Your sister's friend is in jail for soliciting.


@reallife @shepherdwong Why are you cons so fixated on the Soviet Union?  If you don't like the way America is changing then go there and move in with Snowden. It's just as backward as you are. 


@reallife "there will always be an endless supply of m0rons..."

I think that the American Civil War proved that the supply isn't endless (present company accepted). But at least we stopped keeping slaves.


From the article

“The crises that we face right now are really caused by human behavior,” said Hansen. “Of course we cannot change human behavior, and we don’t wish to, but behavioral science can help us better understand and help us do the best we can now.”

Change behavior ?


Very ingenious!

Espousing a cause that gets paid taxpayer dollars, to make people in real life hardship, feel good about their state.

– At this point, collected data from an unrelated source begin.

Definition write_log_step (tail : Z) : M lst unit :=
  dev <-! log_get lg_dev ;;
  start <-! log_get lg_start ;;
  to <-! bio (bread dev (u32 (start + tail + 1))) ;;
  home <-! get_block tail ;;
  from <-! bio (bread dev (u32 home)) ;;
  bio (copy_data to from) ;;;
  bio (bwrite to) ;;;
  bio (brelse from) ;;;
  bio (brelse to).
Definition write_log : M lst unit :=
  n <-! log_get lg_n ;; for_each (upto n) write_log_step.

Definition commit : M lst unit :=
  n <-! log_get lg_n ;;
  when (0 <? n)
    (write_log ;;;
     write_head ;;;
     install_trans false ;;;
     log_set (set_n 0) ;;;
     write_head).

(** The calls of [wakeup(&log)] make sleepers runnable; they do not touch the
    log. *)
Definition end_op : M lst unit :=
  acquire lg_lock_lens ;;;
  o <-! log_get lg_outstanding ;;
  log_set (set_outstanding (o - 1)) ;;;
  l <-! log_get id ;;
  panic_if (lg_committing l) "log.committing" ;;;
  let do_commit := lg_outstanding l =? 0 in
  when do_commit (log_set (set_committing true)) ;;;
  release lg_lock_lens ;;;
  when do_commit
    (commit ;;;
     acquire lg_lock_lens ;;;
     log_set (set_committing false) ;;;
     release lg_lock_lens).

(** [for(i = 0; i < log.lh.n; i++) if(log.lh.block[i] == b->blockno) break;] *)
Fixpoint absorb_loop (fuel : nat) (i n blockno : Z) : M lst Z :=
  match fuel with
  | O => ret i
  | S fuel' =>
      if i <? n then
        blk <-! get_block i ;;
        if u32 blk =? blockno then ret i else absorb_loop fuel' (i + 1) n blockno
      else ret i
  end.

Definition log_write (b : Z) : M lst unit :=
  acquire lg_lock_lens ;;;
  l <-! log_get id ;;
  panic_if ((LOGSIZE <=? lg_n l) || (lg_size l - 1 <=? lg_n l)) "too big a transaction" ;;;
  panic_if (lg_outstanding l <? 1) "log_write outside of trans" ;;;
  p <-! bio (getb b) ;;
  i <-! absorb_loop (Z.to_nat (lg_n l)) 0 (lg_n l) (b_blockno p) ;;
  set_block i (i32 (b_blockno p)) ;;;
  when (i =? lg_n l)
    (bio (bpin b) ;;;
     log_set (set_n (lg_n l + 1))) ;;;
  release lg_lock_lens.
End Log.

(** ** Fields of a block read back *)

Lemma length_put8 off v d : length (put8 off v d) = length d.
Proof. apply length_insert. Qed.
Lemma length_put32 off v d : length (put32 off v d) = length d.
Proof. unfold put32. now rewrite !length_put8. Qed.

Lemma get8_put8 off v d o :
  0 <= off < Z.of_nat (length d) -> 0 <= o ->
  get8 (put8 off v d) o = if o =? off then v mod 256 else get8 d o.
Proof.
  intros Ho Ho2. unfold get8, put8. rewrite !nth_lookup. destruct (Z.eqb_spec o off) as [->|Hne].
  - now rewrite list_lookup_insert_eq by lia.
  - now rewrite list_lookup_insert_ne by lia.
Qed.

Lemma le32 v : v mod 256 + 256 * ((v / 256) mod 256) + 65536 * ((v / 65536) mod 256)
  + 16777216 * ((v / 16777216) mod 256) = u32 v.
Proof. unfold u32. change (2 ^ 32) with 4294967296. Z.div_mod_to_equations. lia. Qed.

Lemma get32_put32 off v d :
  0 <= off -> off + 4 <= Z.of_nat (length d) -> get32 (put32 off v d) off = u32 v.
Proof.
  intros H0 H1. rewrite <- le32. unfold get32, put32.
  rewrite !get8_put8 by (rewrite ?length_put8; lia).
  repeat match goal with |- context [?a =? ?b] =>
    destruct (Z.eqb_spec a b); try (exfalso; lia) end. reflexivity.
Qed.

Lemma get32_put32_ne off v d o :
  0 <= off -> off + 4 <= Z.of_nat (length d) -> 0 <= o -> o + 4 <= off \/ off + 4 <= o ->
  get32 (put32 off v d) o = get32 d o.
Proof.
  intros H0 H1 H2 H3. unfold get32, put32.
  rewrite !get8_put8 by (rewrite ?length_put8; lia).
  repeat match goal with |- context [?a =? ?b] =>
    destruct (Z.eqb_spec a b); try (exfalso; lia) end. reflexivity.
Qed.

(** ** The log header *)

Definition head_n (d : block) : Z := i32 (get32 d 0).
Definition head_blocks (d : block) : list Z := (fun i => i32 (get32 d (4 + 4 * i))) <$> upto (head_n d).

(** What [write_head] stores. *)
Fixpoint put_entries (i : Z) (bl : list Z) (d : block) : block :=
  match bl with
  | [] => d
  | b :: bl' => put_entries (i + 1) bl' (put32 (4 + 4 * i) b d)
  end.
Definition put_head (bl : list Z) (d : block) : block :=
  put_entries 0 bl (put32 0 (Z.of_nat (length bl)) d).

Lemma length_put_entries i bl d : length (put_entries i bl d) = length d.
Proof. revert i d. induction bl as [|b bl IH]; intros; simpl; [done|]. now rewrite IH, length_put32. Qed.
Lemma length_put_head bl d : length (put_head bl d) = length d.
Proof. unfold put_head. now rewrite length_put_entries, length_put32. Qed.

Lemma get32_put_entries_lt i bl d o :
  0 <= i -> 4 + 4 * (i + Z.of_nat (length bl)) <= Z.of_nat (length d) -> 0 <= o -> o + 4 <= 4 + 4 * i ->
  get32 (put_entries i bl d) o = get32 d o.
Proof.
  revert i d. induction bl as [|b bl IH]; intros i d Hi Hl Ho Hoi; simpl in *; [done|].
  rewrite IH by (rewrite ?length_put32; lia). apply get32_put32_ne; lia.
Qed.

Lemma get32_put_entries i bl d k b :
  0 <= i -> 4 + 4 * (i + Z.of_nat (length bl)) <= Z.of_nat (length d) -> bl !! k = Some b ->
  get32 (put_entries i bl d) (4 + 4 * (i + Z.of_nat k)) = u32 b.
Proof.
  revert i d k. induction bl as [|c bl IH]; intros i d k Hi Hl Hk; [done|]. simpl in Hl.
  destruct k as [|k]; simpl in Hk.
  - injection Hk as <-. simpl. rewrite Z.add_0_r.
    rewrite get32_put_entries_lt by (rewrite ?length_put32; lia). apply get32_put32; lia.
  - simpl. replace (i + Z.of_nat (S k)) with (i + 1 + Z.of_nat k) by lia.
    apply IH; [lia|rewrite length_put32; lia|done].
Qed.

Lemma i32_u32 x : - 2 ^ 31 <= x < 2 ^ 31 -> i32 (u32 x) = x.
Proof. unfold i32, u32. intros. change (2 ^ 32) with 4294967296 in *. change (2 ^ 31) with 2147483648 in *.
  Z.div_mod_to_equations. lia. Qed.

Definition home_ok (b : Z) : Prop := 0 <= b < 2 ^ 31.

(** Header round trip. *)
Lemma head_put_head bl d :
  length d = Z.to_nat BSIZE -> Z.of_nat (length bl) <= LOGSIZE -> Forall home_ok bl ->
  head_n (put_head bl d) = Z.of_nat (length bl) /\ head_blocks (put_head bl d) = bl.
Proof.
  intros Hd Hl Hb. unfold LOGSIZE, MAXOPBLOCKS in Hl. unfold BSIZE in Hd.
  assert (Hn : head_n (put_head bl d) = Z.of_nat (length bl)).
  { unfold head_n, put_head. rewrite get32_put_entries_lt by (rewrite ?length_put32; lia).
    rewrite get32_put32 by lia. apply i32_u32. lia. }
  split; [done|]. unfold head_blocks. rewrite Hn. unfold upto. rewrite Nat2Z.id.
  apply list_eq. intros k. rewrite !list_lookup_fmap.
  destruct (decide (k < length bl)%nat) as [Hk|Hk].
  - rewrite lookup_seq_lt by done. simpl. destruct (lookup_lt_is_Some_2 bl k Hk) as [b Hkb].
    rewrite Hkb. f_equal. unfold put_head.
    pose proof (get32_put_entries 0 bl (put32 0 (Z.of_nat (length bl)) d) k b ltac:(lia)
      ltac:(rewrite length_put32; lia) Hkb) as He. rewrite Z.add_0_l in He. rewrite He.
    apply i32_u32. rewrite Forall_lookup in Hb. specialize (Hb k b Hkb). unfold home_ok in Hb. lia.
  - rewrite lookup_seq_ge by lia. simpl. symmetry. apply lookup_ge_None_2. lia.
Qed.

(** ** The logical contents of a disk

    If the header records a transaction, the blocks it names are those in the
    log area. *)

Fixpoint install (at_ : Z) (bl : list Z) (rd base : Z -> block) : Z -> block :=
  match bl with
  | [] => base
  | b :: bl' => install (at_ + 1) bl' rd (<[b := rd at_]> base)
  end.
Definition logical (start : Z) (f : Z -> block) : Z -> block :=
  install (start + 1) (head_blocks (f start)) f f.

Lemma install_out at_ bl rd base bn : bn ∉ bl -> install at_ bl rd base bn = base bn.
Proof.
  revert at_ base. induction bl as [|b bl IH]; intros at_ base Hn; [done|]. simpl.
  rewrite IH by set_solver. apply fn_lookup_insert_ne. set_solver.
Qed.

Lemma install_in at_ bl rd base base' bn :
  bn ∈ bl -> install at_ bl rd base bn = install at_ bl rd base' bn.
Proof.
  revert at_ base base'. induction bl as [|b bl IH]; intros at_ base base' Hn; [by apply elem_of_nil in Hn|].
  simpl. destruct (decide (bn ∈ bl)) as [|Hn']; [by apply IH|].
  rewrite !install_out by done. assert (bn = b) as -> by set_solver. now rewrite !fn_lookup_insert.
Qed.

Lemma install_base at_ bl rd base base' :
  (forall bn, bn ∉ bl -> base bn = base' bn) ->
  forall bn, install at_ bl rd base bn = install at_ bl rd base' bn.
Proof.
  intros H bn. destruct (decide (bn ∈ bl)) as [Hi|Hi]; [by apply install_in|].
  rewrite !install_out by done. auto.
Qed.

Lemma install_ext at_ bl rd rd' base base' :
  (forall i, at_ <= i < at_ + Z.of_nat (length bl) -> rd i = rd' i) ->
  (forall bn, base bn = base' bn) ->
  forall bn, install at_ bl rd base bn = install at_ bl rd' base' bn.
Proof.
  revert at_ base base'. induction bl as [|b bl IH]; intros at_ base base' Hr Hb bn; simpl in *; [auto|].
  apply IH; [intros; apply Hr; lia|]. intros x. destruct (decide (b = x)) as [<-|].
  - rewrite !fn_lookup_insert. apply Hr. lia.
  - now rewrite !fn_lookup_insert_ne.
Qed.
(** [uvmalloc] for any size: nothing has changed that matters, or the address
    space has grown. *)
Definition grown (xperm : Z) (k' : kst) (T' : tree) (D' : gmap Z Z) (old new : Z) : Prop :=
  forall w, old <= w < new -> exists pa, D' !! w = Some pa /\ pte_at (k_mem k') T' (w * 4096) = Z.lor (Z.lor (PA2PTE pa) (user_perm xperm)) PTE_V.
Lemma special_va w : special w -> 0 <= w * 4096 < MAXVA /\ w * 4096 / 4096 = w /\ TRAPFRAME_page <= w.
Proof. destruct special_pages as (_ & _ & N1 & N2). pose proof MAXVA_eq. intros Hw. rewrite Z.div_mul by lia. destruct Hw; lia. Qed.
Lemma uspace_undone k l T pt D sz k' l' T' P top : uspace tf k l T pt D sz -> vstep P k l T D k' l' T' D pt -> top <= TRAPFRAME_page ->
  (forall va, 0 <= va < MAXVA -> ~ (pgs sz <= va / 4096 < top) -> pte_at (k_mem k') T' va = pte_at (k_mem k) T va) ->
  (forall w, pgs sz <= w < top -> Z.land (pte_at (k_mem k') T' (w * 4096)) PTE_V = 0) -> uspace tf k' l' T' pt D sz.
Proof.
  intros Hu Hst Htop H1 H2. split; [apply Hst|apply Hu| |].
  - split; [apply Hu|]. intros va Hva Hn Hs. destruct (decide (pgs sz <= va / 4096 < top)) as [Hin|Hout].
    + rewrite <- (pte_at_page _ _ va) by done. by apply H2.
    + rewrite H1 by done. by apply (sp_sized _ _ _ _ _ _ _ Hu).
  - intros w Hw. destruct (special_va w Hw) as (? & E & ?). rewrite H1; [by apply (sp_special _ _ _ _ _ _ _ Hu)|done|rewrite E; lia].
Qed.
Definition allocs (P : Z -> Prop) k l T pt D sz newsz xperm : Prop :=
  exists r k' l' T' D', uvmalloc pt sz newsz xperm k = Done r k' /\ vstep P k l T D k' l' T' D' pt /\
    (r = 0 /\ uspace tf k' l' T' pt D' sz \/
     r = Z.max sz newsz /\ uspace tf k' l' T' pt D' r /\ grown xperm k' T' D' (pgs sz) (pgs r)).
Section Uvmalloc.
Context (P : Z -> Prop) k l T pt D sz newsz xperm (Hu : uspace tf k l T pt D sz) (Hav : avoid P l T) (Hn : sz <= newsz) (Hx : 0 <= xperm < 1024).
Lemma above_invalid w : pgs sz <= w < TRAPFRAME_page -> Z.land (pte_at (k_mem k) T (w * 4096)) PTE_V = 0.
Proof.
  intros Hw. pose proof MAXVA_eq as HM. destruct special_pages as (_ & _ & _ & N2). pose proof (pgs_below sz (sp_sz _ _ _ _ _ _ _ Hu)).
  apply (sp_sized _ _ _ _ _ _ _ Hu); rewrite ?Z.div_mul by lia; [lia|lia|]. intros Hs. apply special_va in Hs. lia.
Qed.
Lemma uvmalloc_fits : newsz <= TRAPFRAME -> allocs P k l T pt D sz newsz xperm.
Proof.
  intros Hle. pose proof (sp_sz _ _ _ _ _ _ _ Hu) as Hsz. destruct special_pages as (_ & E2 & _ & N2). pose proof MAXVA_eq as HM.
  pose proof (pgs_below newsz ltac:(lia)) as Hpn. pose proof (pgs_mono sz newsz ltac:(lia) ltac:(lia)) as Hmono. destruct (sp_sized _ _ _ _ _ _ _ Hu) as [HD HV].
  destruct (uvmalloc_spec P k l T pt D sz newsz xperm) as (r & k' & l' & T' & D' & Hrun & Hst & Hpte & Hr); [apply Hu|done|lia|lia|done|intros w Hw; apply above_invalid; lia|].
  exists r, k', l', T', D'. split; [done|]. split; [done|]. destruct Hr as [(-> & Hadd & HD')|(-> & -> & Hinval)].
  - right. split; [lia|]. split; [|intros w Hw; destruct (Hadd w ltac:(lia)) as (pa & ? & ? & _); by exists pa]. split; [apply Hst|lia| |].
    + split.
      * intros w. destruct (decide (pgs sz <= w < pgs newsz)) as [Hw|Hw].
        -- destruct (Hadd w ltac:(lia)) as (pa & Hpa & _). rewrite Hpa. pose proof (pgs_below sz Hsz). split; [lia|by eexists].
        -- rewrite HD', HD by done. lia.
      * intros va Hva Hout Hs. assert (0 <= va / 4096) by (apply Z.div_pos; lia). rewrite Hpte by (done || lia). apply HV; [done|lia|done].
    + intros w Hw. destruct (special_va w Hw) as (? & E & ?). rewrite Hpte; [by apply (sp_special _ _ _ _ _ _ _ Hu)|done|rewrite E; lia].
  - left. split; [done|]. apply (uspace_undone k l T pt D sz k' l' T' P (pgs newsz)); [done|done|lia|done|done].
Qed.
Lemma uvmalloc_never : TRAPFRAME < newsz -> allocs P k l T pt D sz newsz xperm.
Proof.
  intros Hbig. pose proof (sp_sz _ _ _ _ _ _ _ Hu) as Hsz. destruct special_pages as (_ & E2 & _ & N2). pose proof MAXVA_eq as HM.
  pose proof (pgs_below sz Hsz) as Hps. destruct (pgs_eq sz ltac:(lia)) as [Er Eb]. destruct (sp_sized _ _ _ _ _ _ _ Hu) as [HD HV].
  assert (H3 : pgs sz <= 32768) by (eapply few_pages; [apply Hu|]; intros w Hw; by apply HD).
  destruct (uvmalloc_big (Z.to_nat (32769 - pgs sz)) (S (Z.to_nat ((newsz - pgs sz * 4096) / PGSIZE))) P k l T pt D (pgs sz) (pgs sz) newsz xperm) as (k' & l' & T' & D' & Hrun & Hst & HD' & Hun);
    [apply Hu|done|lia|lia|lia|done|apply above_invalid|intros w Hw; by apply HD|intros; lia|unfold PGSIZE; Z.div_mod_to_equations; lia|].
  exists 0, k', l', T', D'. split; [|split; [done|left; split; [done|]]].
  { unfold uvmalloc. destruct (Z.ltb_spec newsz sz); [lia|]. by rewrite Er. }
  rewrite Z.sub_diag in HD'. simpl in HD'. subst D'. apply (uspace_undone k l T pt D sz k' l' T' P TRAPFRAME_page); [done|done|lia|..].
  - intros va Hva Hout. specialize (Hun va Hva). destruct (Z.leb_spec (pgs sz) (va / 4096)), (Z.ltb_spec (va / 4096) TRAPFRAME_page); simpl in Hun; lia || done.
  - intros w Hw. specialize (Hun (w * 4096) ltac:(lia)). rewrite Z.div_mul in Hun by lia. by destruct (Z.leb_spec (pgs sz) w), (Z.ltb_spec w TRAPFRAME_page); simpl in Hun; try lia.
Qed.
End Uvmalloc.
Lemma uvmalloc_any P k l T pt D sz newsz xperm : uspace tf k l T pt D sz -> avoid P l T -> 0 <= xperm < 1024 -> allocs P k l T pt D sz newsz xperm.
Proof.
  intros Hu Hav Hx. destruct (Z.ltb_spec newsz sz).
  - exists sz, k, l, T, D. unfold uvmalloc. destruct (Z.ltb_spec newsz sz); [|lia]. split; [done|]. split; [by apply vstep_refl; [apply Hu|]|].
    right. split; [lia|]. split; [done|]. intros w Hw. lia.
  - destruct (decide (newsz <= TRAPFRAME)); [by apply uvmalloc_fits|]. apply uvmalloc_never; done || lia.
Qed.
(** Where mkfs puts the inodes and the free map. *)
Record layout : Prop := {
  lo_size : 0 < sb_size sb < 2 ^ 30;
  lo_ninodes : 0 < sb_ninodes sb < 2 ^ 16;
  lo_bmap : forall bn, is_bmap bn -> loggable bn /\ 0 <= bn < 2 ^ 31;
  lo_ino : forall bn, is_ino bn -> loggable bn /\ 0 <= bn < 2 ^ 31;
  lo_disj : forall bn, is_bmap bn -> is_ino bn -> False
}.

(** The bit of block [b] in the free map: in use. *)
Definition bit (V : Z -> block) (b : Z) : bool := negb (bit_clear (V (BBLOCK b sb)) (b mod BPB)).
(** A block that can hold file data. *)
Definition data (b : Z) : Prop := loggable b /\ 0 < b < 2 ^ 31 /\ ~ is_bmap b /\ ~ is_ino b.
Record fs_ok (V : Z -> block) : Prop := {
  fo_blk : forall bn, blk_ok (V bn);
  fo_free : forall b, 0 <= b < sb_size sb -> bit V b = false -> data b
}.

Definition alloced (b : Z) (V : Z -> block) : Z -> block :=
  <[b := zero_block]> (<[BBLOCK b sb := bit_mark (b mod BPB) (V (BBLOCK b sb))]> V).
Definition freed (b : Z) (V : Z -> block) : Z -> block :=
  <[BBLOCK b sb := bit_unmark (b mod BPB) (V (BBLOCK b sb))]> V.

Lemma bit_mod b : 0 <= b mod BPB < BPB.
Proof. apply Z.mod_pos_bound. unfold BPB, BSIZE. lia. Qed.

Lemma same_bblock b b' : BBLOCK b sb = BBLOCK b' sb -> (b mod BPB =? b' mod BPB) = (b =? b').
Proof.
  unfold BBLOCK. intros E. assert (E2 : b / BPB = b' / BPB) by lia.
  destruct (Z.eqb_spec b b') as [->|Hne]; [apply Z.eqb_refl|]. apply Z.eqb_neq. intros E3. apply Hne.
  rewrite (Z.div_mod b BPB), (Z.div_mod b' BPB) by (unfold BPB, BSIZE; lia). lia.
Qed.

How about spending that time, effort and "money" on paying for the education of good students who don't have that money?


You must be meaning the efforts that...

1. Give billions $ tax loopholes and cuts to individuals and companies

2. Allow companies to getaway with stateless income

3. Tax $50K at 24% and $50billion at 10%

4. Jail a child that pockets a candy in the store and provide $billion scammers bailouts in Bns

5. Allows investors to speculate and gamble with pension funds and get a paltry fine

It must be really altruistic to educate poor people of the evils of drinking less soda

And, educating those earning $15K an year to save for retirement, college and eating healthy!

When people have never experienced genuine hardship, ridiculous theories evolve!


@seizeabe Getting people living hardship to nevertheless feel good about themselves is a billion dollar industry at the heart of the entire American economy. Your concern over Government efforts to get people to do the right thing more readily is severely misplaced.